ASX is promising that its new blockchain-based system will go beyond settlement upgrades to provide new products and services and more – but questions remain.

The quest for a golden source of truth sounds highly philosophical, but it is also a commercial and regulatory goal for the financial services industry. And ASX now states that its upcoming distributed ledger technology (DLT) system for cash equity settlement will provide a single source of truth for trades.

ASX will replace the CHESS cash equity settlement system with a form of DLT by 2021, and the new system is expected to result in a shared, secure, single source of truth for settlements, say ASX and Digital Asset, the company that is developing the system.

The notion of a golden source of truth featured heavily in a recent presentation at ASX headquarters during the international Sibos conference in October. Digital Asset chief executive Blythe Masters, and ASX executive general manager for equity post-trade services, Cliff Richards, spoke about the current status of DLT development, the potential improvements from implementing DLT for settlement, and the potential advantages for stakeholders.

DLT, of course, is more commonly known as blockchain, the algorithm used as the basis for trading cryptocurrencies such as bitcoin. But blockchain got nary a mention during the presentation, which focused heavily on less sexy ideas such as reconciliation, smart contracts and reduced settlement latency.

“Unlike traditional databases, which are maintained [and] controlled by a single owner with its own perimeter security, distributed ledgers are shared and replicated so multiple independent entities have access to that information,” Masters said. “In some cases, all the information is available to everybody but, importantly, [that is] not always the case. It’s possible to share, replicate and validate that data without seeing everybody’s information, just the information that is pertinent to you, that you have a legal need and right to learn.”

Multiple entities can use the shared ledger to run processes and operational workflows without having to keep their own database, which would have to be reconciled at cost, Masters said.

Near real-time

ASX started reviewing replacement options for the 25-year-old CHESS platform in 2015. In January 2016, ASX selected Digital Asset as its technology partner and paid $14.9 million to acquire a 5 per cent equity interest in the company.

“A golden source of truth was attractive because we recognise that there is this reconciliation problem, albeit on CHESS itself it’s not that bad,” Richards said. “The point is, no one knows that they’re operating on the truth. The only source of truth now is CHESS and everything else is a copy of it. Because it’s a copy, you have latency in the system, and people in financial markets know that latency might equal opportunity but it also equals risk.”

Another benefit of DLT is the ability to effectuate near real-time settlement and what Masters called “atomic settlement”.

She also addressed the concept of “smart contracts” with DLT. This opens up a potential new front of product and service delivery for ASX. Smart contracts can be used not just with cash equity settlement but also in financial vehicle transactions, such as for asset-backed securities, derivatives and more.

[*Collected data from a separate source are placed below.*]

(** The [Authorization] header for a signing key. *)
Definition authorize (key : string) (r : out_request) : res goerr out_request :=
  match hashedSigningKey key with
  | None => Err (errorf "error creating signing key: " (EText "encoding/hex: invalid") "")
  | Some k =>
      Ok {| or_method := or_method r; or_url := or_url r;
            or_header := header_set HeaderKeyAuthorization ("Bearer " +:+ k) (or_header r);
            or_body := or_body r |}
  end.

Definition unauthorized (status : Z) : bool := (status =? 401) || (status =? 403).

(** The requests that were sent, and the response or error. *)
Definition fetchWithAuthFallback (createRequest : res goerr out_request)
  (signingKey signingKeyFallback : string) : list out_request * res goerr out_response :=
  let prepared := res_map_err (λ e, errorf "error creating request: " e "") createRequest in
  let do n req := res_map_err (λ e, errorf "error making request: " e "") (Do n req) in
  match (try req <- prepared ;
         if str_empty signingKey then Ok req else authorize signingKey req) with
  | Err e => ([], Err e)
  | Ok req =>
      match do 0%nat req with
      | Err e => ([req], Err e)
      | Ok resp =>
          if unauthorized (os_status resp) && negb (str_empty signingKeyFallback) then
            match (try req <- prepared ; authorize signingKeyFallback req) with
            | Err e => ([req], Err e)
            | Ok req' => ([req; req'], do 1%nat req')
            end
          else ([req], Ok resp)
      end
  end.
End fetch.

Section sync.
Context {V : Type}.
Implicit Types h : handler V.
Context (Getenv : string → string) (jcs : string → option string).
Context (map_type : gotype V) (stack : string) (marshal_any : V → option json) (now : time).

(** The JSON of the vendored configuration types ([None] when a value is not
    supported), the text [fmt] prints for a decoded value, the network, and
    [http.NewRequest]'s verdict on a URL. *)
Context (marshal_configs : list SDKFunction → option json) (fmt_value : json → string).
Context (Do : nat → out_request → res goerr out_response).

Abbreviation dev h := (isDev Getenv (h_opts h)).
Abbreviation signingKey h := (GetSigningKey Getenv (h_opts h)).
Abbreviation fallbackKey h := (GetSigningKeyFallback Getenv (h_opts h)).

Definition syscode_error (code message : string) : goerr :=
  EPublic "" "" 401 (Some (ESyscode code message)).

(** ** In-band synchronisation *)

(** [inBandSynchronizeRequest], as decoded. *)
Definition decode_sync_request (byt : string) : option string :=
  j ← json_parse byt; unmarshal (decode_struct [("url", dec_string (λ v _, v))]) "" j.

(** [inBandSynchronizeRequest.Validate] *)
Definition Sync_Validate (URL : string) : option goerr :=
  if str_empty URL then Some (EText "missing URL") else None.

(** [inBandSynchronizeResponse] *)
Definition sync_response (appID : string) (env : option string) (fns : json)
  (inspection : json) (URL : string) : json :=
  JObj [("app_id", JStr appID); ("env", opt_string env); ("framework", JNull);
        ("functions", fns); ("inspection", inspection); ("platform", JNull);
        ("sdk_author", JStr SDKAuthor); ("sdk_language", JStr SDKLanguage);
        ("sdk_version", JStr SDKVersion); ("url", JStr URL)].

“What smart contracts allow you to do is automate multiparty processing across these shared, replicated, independently validated ledgers, allowing enormous advances in the productivity of organisations seeking to work on a single co-ordinated workflow referring to a single golden source of truth,” Masters said.

ASX has not decided what to do with the 25 years of trading data from CHESS, nor whether that data should be moved onto the DLT platform. It is engaging with stakeholders regarding the benefits of the new system and safeguards to protect privacy, data and permissions.

Questions to be answered include who decides what permissions are granted to participants and how that decision is made, and what role the Reserve Bank of Australia and ASIC have in overseeing DLT.